Now, let us suppose that our program requires us to create two public functions for each class:

  1. getType() to return the value of type
  2. display() to display the value of type

We could create both these functions in each class separately and override them, which will be long and tedious.

Or we could make getType() virtual in the Animal class, then create a single, separate display() function that accepts a pointer of Animal type as its argument. We can then use this single function to override the virtual function.

class Animal {
    ... .. ...
   public:
    ... .. ...
    virtual string getType {...}
};

... .. ...
... .. ...

void display(Animal* ani) {
    cout << "Animal: " << ani->getType() << endl;
}

This will make the code shortercleaner, and less repetitive.


Example 2: C++ program to Demonstrate virtual Function

#include <iostream>
#include <string>
using namespace std;

class Animal {
   private:
    string type;

   public:
    // constructor to initialize type
    Animal() : type("Animal") {}

    // declare virtual function
    virtual string getType() {
        return type;
    }
};

class Dog : public Animal {
   private:
    string type;

   public:
    // constructor to initialize type
    Dog() : type("Dog") {}

    string getType() override {
        return type;
    }
};

class Cat : public Animal {
   private:
    string type;

   public:
    // constructor to initialize type
    Cat() : type("Cat") {}

    string getType() override {
        return type;
    }
};

void display(Animal* ani) {
    cout << "Animal: " << ani->getType() << endl;
}

int main() {
    Animal* animal1 = new Animal();
    Animal* dog1 = new Dog();
    Animal* cat1 = new Cat();

    display(animal1);
    display(dog1);
    display(cat1);

    return 0;
}

Output

Animal: Animal
Animal: Dog
Animal: Cat

Here, we have used the virtual function getType() and an Animal pointer ani in order to avoid repeating the display() function in every class.

void display(Animal* ani) {
    cout << "Animal: " << ani->getType() << endl;
}

In main(), we have created 3 Animal pointers to dynamically create objects of AnimalDog and Cat classes.

// dynamically create objects using Animal pointers
Animal* animal1 = new Animal();
Animal* dog1 = new Dog();
Animal* cat1 = new Cat();

We then call the display() function using these pointers:

  1. When display(animal1) is called, the pointer points to an Animal object.
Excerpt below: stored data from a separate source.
Lemma thinned_needed attach rid m m' nb total nt enc :
  thinned rid m m' → needed attach rid nb total nt enc m' = needed attach rid nb total nt enc m.
Proof.
  intros Hth. unfold needed, slot_tokens.
  destruct (thinned_keeps attach rid m m' Hth) as (_ & _ & -> & _).
  by destruct Hth as ((_ & _ & (-> & _ & _ & -> & _)) & _).
Qed.

(** The prediction does not depend on the recycling except through the free
    list. *)
Lemma co_predicted_thinned attach rid nbl total nt enc l cs cs' :
  mgrs_rel (λ _, thinned rid) cs cs' →
  co_predicted attach rid nbl total nt enc l (cs_mgrs cs')
  = co_predicted attach rid nbl total nt enc l (cs_mgrs cs).
Proof.
  intros Hrel. unfold co_predicted. f_equal. apply list_eq. intros i. rewrite !list_lookup_imap.
  pose proof Hrel as (_ & Hlen & HP). destruct (cs_mgrs cs !! i) as [m|] eqn:Hm.
  - destruct (HP i m Hm) as (m' & -> & Hth). cbn. unfold predicted.
    rewrite (thinned_needed attach rid m m') by done.
    by destruct (thinned_keeps attach rid m m' Hth) as (_ & _ & _ & ->).
  - apply lookup_ge_None in Hm. by rewrite (proj2 (lookup_ge_None _ _)) by lia.
Qed.

(** The blocks still to allocate after attaching. *)
Lemma needs_after_attach attach rid nbl local nt enc cs cs' :
  mgrs_rel (λ i, attached attach rid (hits_of nbl i) local) cs cs' →
  (λ m, Z.max 0 (cdiv (slot_tokens nt enc m) (block_size m) - len (blocks_at rid m))) <$> cs_mgrs cs'
  = imap (λ i m, needed attach rid (hits_of nbl i) local nt enc m) (cs_mgrs cs).
Proof.
  intros (_ & Hlen & HP). apply list_eq. intros i. rewrite list_lookup_fmap, list_lookup_imap.
  destruct (cs_mgrs cs !! i) as [m|] eqn:Hm.
  - destruct (HP i m Hm) as (m' & -> & Hoc & Hl & _). cbn. unfold needed, slot_tokens. rewrite Hl.
    by destruct Hoc as (_ & _ & (-> & _ & _ & -> & _)).
  - apply lookup_ge_None in Hm. by rewrite (proj2 (lookup_ge_None _ _)) by lia.
Qed.

Lemma tokens_to_cache_le co m t :
  0 ≤ t → 0 < co_scheduler_block_size co → tokens_to_cache co m t ≤ t.
Proof.
  intros Ht Hs. unfold tokens_to_cache. pose proof (Z.mul_div_le t _ Hs).
  destruct (kind co); [lia..|]. case_match; lia.
Qed.

(** The grown tables and the hashes suffice to file [t] tokens. *)
Lemma can_offer_filing cs r t R l h :
  coord_rep cs R l h → filing_ready cs r t →
  (∀ m, m ∈ cs_mgrs cs → t ≤ len (blocks_at (request_id r) m) * block_size m) → can_offer r cs t.
Proof.
  intros Hrep (He & Ht & Hsb & Hh & Hm) Hlen. split; [done|]. intros i m Hi.
  pose proof (list_elem_of_lookup_2 _ _ _ Hi) as Hin. destruct (Hm m Hin) as [Hc Hmask].
  destruct (co_static _ _ _ _ Hrep m Hin) as [Hbs _ _ _ Hhash]. destruct (Hhash He) as [Hhbs Hmod].
  pose proof (tokens_to_cache_le (cs_co cs) m t Ht Hsb) as Htc. set (tc := tokens_to_cache _ m t) in *.
  pose proof (Z.mul_div_le tc _ Hbs) as Hnf. specialize (Hlen m Hin).
  split_and!; [done..|]. split; cbn [ms_pool ms_mgr].
  - apply Z.lt_succ_r, Z.div_lt_upper_bound; [done|]. lia.
  - etransitivity; [|exact Hh]. apply Z.div_le_lower_bound; [done|].
    apply Z_div_exact_full_2 in Hmod; [|lia].
    set (q := block_size m / hash_block_size (cs_pool cs)) in *. nia.
Qed.

Section allocate.
Context `{HashEnv}.

(** Filing when caching is on, nothing otherwise: the tables keep their blocks. *)
Lemma filing_phase cs R l h r t (on : bool) :
  coord_rep cs R l h → (on = true → can_offer r cs t) →
  ok (if on then co_cache_blocks r t else ret tt) cs (λ _ cs', ∃ l' h',
    coord_rep cs' R l' h' ∧ evolves (cs_pool cs) h (cs_pool cs') h' ∧
    mgrs_rel (λ _ m m', only_changes (request_id r) m m' ∧
      blocks_at (request_id r) m' = blocks_at (request_id r) m) cs cs').
Proof.
  intros Hrep Hon. destruct on.
  - eapply ok_mono; [by eapply co_offer_ok, Hon|]. intros [] cs' (l' & h' & Hr & He & Hrel).
    exists l', h'. split_and!; [done..|]. destruct Hrel as (? & ? & HP). split_and!; [done..|].
    intros i m Hm. destruct (HP i m Hm) as (m' & ? & ? & ? & _). eauto.
  - apply ok_ret. exists l, h. split_and!; [done|by apply evolves_same|].
    by apply mgrs_rel_refl.
Qed.

(** From a manager before the call to the same manager after it. *)
Lemma allocated_intro attach r nb local slots enc m m1 m2 new m3 m4 :
  let rid := request_id r in
  thinned rid m m1 → attached attach rid nb local m1 m2 → grown rid slots enc m2 new m3 →
  only_changes rid m3 m4 → blocks_at rid m4 = blocks_at rid m3 →
  allocated attach r nb local slots enc m new m4.
Proof.
  intros rid Hth (Ho2 & Hl2 & _) (Ho3 & Hb3 & _ & Hn3) Ho4 Hb4.
  pose proof (thinned_keeps attach rid m m1 Hth) as (_ & _ & Hal & _). destruct Hth as (Ho1 & _).
  split_and!.
  - etransitivity; [exact Ho1|]. etransitivity; [exact Ho2|]. by etransitivity.
  - fold rid. rewrite Hb4, Hb3. by eexists.
  - fold rid. rewrite Hb4, Hb3, len_app, Hn3, Hl2, Hal. unfold slot_tokens.
    destruct Ho1 as (_ & _ & (Hc1 & _ & _ & Hb1 & _)), Ho2 as (_ & _ & (Hc2 & _ & _ & Hb2 & _)).
    rewrite Hc2, Hc1, Hb2, Hb1. lia.
Qed.

Lemma filing_ready_static cs cs' r t :
  mgrs_rel (λ _ m m', same_static m m') cs cs' → same_config (cs_pool cs) (cs_pool cs') →
  filing_ready cs r t → filing_ready cs' r t.
Proof.
  intros Hrel (_ & Hc & Hh & _) (He & Ht & Hsb & Hhs & Hm). pose proof Hrel as (Hco & _ & _).
  split_and!; [by rewrite Hc|done|by rewrite Hco|by rewrite Hh|].
  intros m' [i Hi]%list_elem_of_lookup. destruct (mgrs_rel_backwards _ _ _ _ _ Hrel Hi) as (m & Hi' & Hst).
  destruct (Hm m (list_elem_of_lookup_2 _ _ _ Hi')) as [Hcr Hmask].
  destruct Hst as (Hcls & Hspec & Hsbs & _). unfold mask_config in *. by rewrite Hcls, Hspec, Hsbs.
Qed.

(** The growth covers the tokens. *)
Lemma grown_covers rid slots enc m new m' :
  0 < block_size m → is_cross (cls m) = false → grown rid slots enc m new m' →
  slots ≤ len (blocks_at rid m') * block_size m'.
Proof.
  intros Hbs Hcr ((_ & _ & (_ & _ & _ & -> & _)) & Hb & _ & Hn). rewrite Hb, len_app.
  unfold slot_tokens in Hn. rewrite Hcr in Hn. apply cdiv_le_iff; [done|]. lia.
Qed.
So, the virtual function in Animal class is executed inside of display().
  2. When display(dog1) is called, the pointer points to a Dog object. So, the virtual function is overridden and the function of Dog is executed inside of display().
  3. When display(cat1) is called, the pointer points to a Cat object. So, the virtual function is overridden and the function of Cat is executed inside of display().

Rules for Virtual Functions

  1. Virtual functions cannot be static and also cannot be a friend function of another class.
  2. Virtual functions should be accessed using pointer or reference of base class type to achieve run time polymorphism.
  3. The prototype of virtual functions should be same in base as well as derived class.
  4. They are always defined in base class and overridden in derived class. It is not mandatory for derived class to override (or re-define the virtual function), in that case base class version of function is used.
  5. A class may have virtual destructor but it cannot have a virtual constructor.